A finire nel carrello della spesa degli italiani sono stati soprattutto la pasta, con un +51%, e il riso, con un +39%, ma si registra una crescita del 39% anche per le conserve di pomodoro mentre le vendite dello zucchero salgono del 28%, quelle dell’olio da olive del +22%, il pesce surgelato del 21% e il latte Uht del 20%
Segno che gli italiani hanno compreso la situazione di difficoltà e non hanno fatto mancare il loro sostegno alle eccellenze del nostro paese. Insomma un segno di responsabilità che è stato registrato anche attraverso le modalità con cui si è fatta la spesa. E’ aumento dell11% il numero di coloro che hanno scelto l’on line per i propri acquisti accompagnati da una disponibilità degli esercenti che hanno fatto lievitare del 7% il servizio per la consegna delle borse a domicilio.

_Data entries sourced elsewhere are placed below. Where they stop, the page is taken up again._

Lemma run_handed handling c resource c' : handed_inv handling c -> run c resource = Some c' -> handed_inv handling c'.
Proof.
  intros [H1 H2 H3] H. unfold run in H.
  assert (Hstart : forall existing, handed_inv handling (startRun c resource existing)).
  { intros existing. constructor; cbn [startRun registrations runStore settledCalls]; [done| |done]. intros x n k [Hx|Hx]%elem_of_app Hk; [by eapply H2|].
    apply list_elem_of_singleton in Hx as ->. cbn in Hk. apply list_elem_of_singleton in Hk. congruence. }
  destruct (mapGet (states c) resource) as [sid|]; [|by injection H as <-]. destruct (stateStore c !! sid) as [s|]; [|done]. cbn [mbind option_bind] in H.
  destruct (st_inFlight s) as [i|]; [|by injection H as <-]. destruct (runStore c !! i) as [r|] eqn:Hi; [|done]. cbn [mbind option_bind] in H. injection H as <-.
  constructor; cbn [join withStores registrations runStore settledCalls]; [done| |done]. intros x n k [->|Hx]%stored_run Hk; [|by eapply H2].
  cbn [withCallers rn_callers] in Hk. apply elem_of_app in Hk as [Hk|Hk]; [by eapply H2; [eapply list_elem_of_lookup_2|]|]. apply list_elem_of_singleton in Hk.
  destruct (st_started s); cbn [andb] in Hk; [|congruence]. destruct (mapGet (registrations c) resource) as [[]|] eqn:E; cbn in Hk; try congruence.
  injection Hk as -> ->. by apply H1.
Qed.

Lemma step_handed handling c c' : coord_step handling c c' -> handed_inv handling c -> handed_inv handling c'.
Proof.
  intros Hs H. destruct Hs as [c scope|c resource h Hh|c resource|c|c resources c' _ Hr|c i c' Hr|c i c' Hr|c i c' Hr].
  - unfold setScope. destruct (_ || _); [done|]. by destruct H.
  - destruct H as [H1 H2 H3]. constructor; cbn; [|done|done]. intros k Hk. rewrite mapGet_set in Hk. destruct (String.eqb_spec resource k) as [E|]; [|by apply H1]. rewrite <- E in *.
    apply Hh. congruence.
  - destruct H as [H1 H2 H3]. constructor; cbn; [|done|done]. intros k Hk. rewrite mapGet_delete in Hk. destruct (String.eqb resource k); [done|by apply H1].
  - unfold disposeAll. destruct (co_disposed c); [done|]. by destruct H as [H1 H2 H3].
  - unfold invalidate in Hr. destruct (co_disposed c); [by injection Hr as <-|]. revert c H Hr. induction (unique resources) as [|k ks IH]; intros c H Hr; cbn in Hr; [by injection Hr as <-|].
    destruct (run c k) as [c1|] eqn:E; [|done]. cbn in Hr. eapply IH; [|exact Hr]. by eapply run_handed.
  - unfold runStarts in Hr. destruct (runStore c !! i) as [r|] eqn:Hi; [|done]. cbn [mbind option_bind] in Hr. destruct (rn_phase r); try done.
    eapply roundBegins_handed; [done|by eapply list_elem_of_lookup_2|done].
  - unfold refreshSettles in Hr. destruct (runStore c !! i) as [r|] eqn:Hi; [|done]. cbn [mbind option_bind] in Hr. destruct (stateStore c !! rn_state r) as [s|]; [|done].
    cbn [mbind option_bind] in Hr. destruct (rn_phase r); try done. destruct (st_dirty s && _); [eapply roundBegins_handed; [done|by eapply list_elem_of_lookup_2|done]|].
    injection Hr as <-. destruct H as [H1 H2 H3]. constructor; cbn; [done| |done]. intros x n k [->|Hx]%stored_run Hk; [|by eapply H2]. eapply H2; [by eapply list_elem_of_lookup_2|exact Hk].
  - unfold runLeaves in Hr. destruct (runStore c !! i) as [r|] eqn:Hi; [|done]. cbn [mbind option_bind] in Hr. destruct (stateStore c !! rn_state r) as [s|]; [|done].
    cbn [mbind option_bind] in Hr. destruct (rn_phase r); try done. injection Hr as <-. destruct H as [H1 H2 H3]. assert (Hin : r ∈ runStore c) by (by eapply list_elem_of_lookup_2).
    constructor; cbn; [done| |].
    + intros x n k [->|Hx]%stored_run Hk; [|by eapply H2]. by eapply H2.
    + intros n k why' [Hk|Hk]%elem_of_app; [by eapply H3|]. apply list_elem_of_fmap in Hk as (caller & [= <- _] & Hk). by eapply H2.
Qed.

(** C24. An invalidation of a resource is never answered by an older read: the promise it gets for the resource settles after a refresh that began after the call, unless by then
    nothing is registered for the resource or the scope changed, or the resource's registration handles invalidations in flight itself, when a refresh is called at once without
    the promise waiting for it; however refreshes, failures, further calls and changes of scope interleave, as long as no call lands between the end of a run and its removal. *)
Theorem invalidation_read_after (handling : list string) (c : ResourceRefreshCoordinator) (call : nat) (resource : string) (service : Service) (why : RunEnd) :
  rtc (coord_step handling) newCoordinator c -> (call, resource, service, why) ∈ settledCalls c ->
  service = Served \/ (service = Handed /\ resource ∈ handling) \/ why = Unregistered \/ why = Outdated.
Proof.
  intros Hr Hin. assert (coord_inv c /\ handed_inv handling c) as [H Hh].
  { assert (H0 : coord_inv newCoordinator /\ handed_inv handling newCoordinator) by (split; [apply newCoordinator_inv|constructor; cbn; set_solver]).
    revert H0. clear Hin. induction Hr as [|c0 c1 c2 Hs _ IH]; [done|]. intros [H1 H2]. apply IH. split; [by eapply coord_step_inv|by eapply step_handed]. }
  destruct service; [|by left|right; left; split; [done|by eapply (hi_settled _ _ Hh)]]. pose proof (ci_settled _ H _ why Hin). destruct why; [done|by right; right; left|by right; right; right].
Qed.

Module CoordinatorWitness.
Definition c0 := registerResource newCoordinator "earn.state" false.
Definition c1 := default c0 (invalidate c0 ["earn.state"%string; "earn.state"%string]).
Definition c2 := default c1 (runStarts c1 0).
Definition c3 := default c2 (invalidate c2 ["earn.state"%string]).
Definition c4 := default c3 (refreshSettles c3 0).
Definition c5 := default c4 (refreshSettles c4 0).
Definition c6 := default c5 (runLeaves c5 0).

Lemma c5_reachable : rtc (coord_step []) newCoordinator c5.
Proof.
  eapply rtc_l; [apply (coord_register _ _ "earn.state" false); discriminate|].
  eapply rtc_l; [apply (coord_invalidate [] c0 ["earn.state"%string; "earn.state"%string] c1); [repeat constructor|reflexivity]|].
  eapply rtc_l; [apply (coord_start [] c1 0 c2); reflexivity|].
  eapply rtc_l; [apply (coord_invalidate [] c2 ["earn.state"%string] c3); [repeat constructor|reflexivity]|].
  eapply rtc_l; [apply (coord_settle [] c3 0 c4); reflexivity|].
  eapply rtc_l; [apply (coord_settle [] c4 0 c5); reflexivity|]. apply rtc_refl.
Qed.

(** The second call lands during the first refresh, and a second refresh follows. *)
Lemma invalidation_read_after_witness : settledCalls c6 = [(0%nat, "earn.state"%string, Served, Refreshed); (1%nat, "earn.state"%string, Served, Refreshed)] /\
  (Served = Served \/ (Served = Handed /\ "earn.state"%string ∈ @nil string) \/ Refreshed = Unregistered \/ Refreshed = Outdated).
Proof.
  split; [reflexivity|]. apply (invalidation_read_after [] c6 1%nat "earn.state" Served Refreshed).
  - eapply rtc_r; [apply c5_reachable|]. apply (coord_leave [] c5 0 c6). reflexivity.
  - change (settledCalls c6) with [(0%nat, "earn.state"%string, Served, Refreshed); (1%nat, "earn.state"%string, Served, Refreshed)]. apply elem_of_cons. right.
    apply list_elem_of_singleton. reflexivity.
Defined.

(** A call after the last refresh settled and before the run left marks the state dirty, but the loop is
    over: the call is answered by a refresh that began before it. *)
Lemma invalidation_window_stale : exists c c', rtc (coord_step []) newCoordinator c /\ joinsOver c "earn.state" = true /\
  invalidate c ["earn.state"%string] ≫= (fun c => runLeaves c 0) = Some c' /\ (2%nat, "earn.state"%string, Waiting, Refreshed) ∈ settledCalls c'.
Proof.
  exists c5. eexists. split_and!; [apply c5_reachable|reflexivity|reflexivity|]. vm_compute. right. right. left.
Qed.

(** With a registration that handles invalidations in flight, a call during a refresh settles with that refresh, which began before it. *)
Definition h0 := registerResource newCoordinator "earn.state" true.
Definition h1 := default h0 (invalidate h0 ["earn.state"%string]).
Definition h2 := default h1 (runStarts h1 0).
Definition h3 := default h2 (invalidate h2 ["earn.state"%string]).
Definition h4 := default h3 (refreshSettles h3 0).
Definition h5 := default h4 (runLeaves h4 0).
Example handed_over : settledCalls h5 = [(0%nat, "earn.state"%string, Served, Refreshed); (1%nat, "earn.state"%string, Handed, Refreshed)].
Proof. reflexivity. Qed.
End CoordinatorWitness.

Un servizio, va detto, che è stato accompagnato anche da quel senso di solidarietà che caratterizza il nostro paese nei momenti di bisogno, in quanto sono stati molti i volontari che si sono prestati per garantire il recapito della spesa nelle case degli anziani o delle persone isolate a causa del contatto con il virus. Anche gli agricoltori si sono organizzati, in questo periodo, soprattutto nel Veneto, per effettuare consegne a domicilio di ortofrutta, carne, olio, uova, miele e altri prodotti locali. Del resto l’invito dell’autorità sanitarie e del Governo a restare in casa è stato raccolto dal 43% degli italiani che ha tagliato anche le uscite per andare a fare la spesa, il 61% si rifornisce una sola volta a settimana, che rimane peraltro tra i comportamenti consentiti.
Il 46% degli italiani pensa che dovremo fare i conti con il virus almeno fino all’estate, un 7% fino al prossimo autunno e i più pessimisti (5%) pensano che durerà per tutto l’anno
Per quanto riguarda il futuro, l’ottimismo rimane cauto soprattutto perché è difficile immaginare quando l’Italia tornerà alla normalità. Quasi 1 italiano su 3 (30%) si aspetta che l’emergenza duri almeno fino a Pasqua mentre il 46% pensa che dovremo fare i conti con il virus almeno fino all’estate, un 7% fino al prossimo autunno e infine i più pessimisti (5%) pensano che durerà per tutto l’anno mentre non si pronuncia il 12% della popolazione.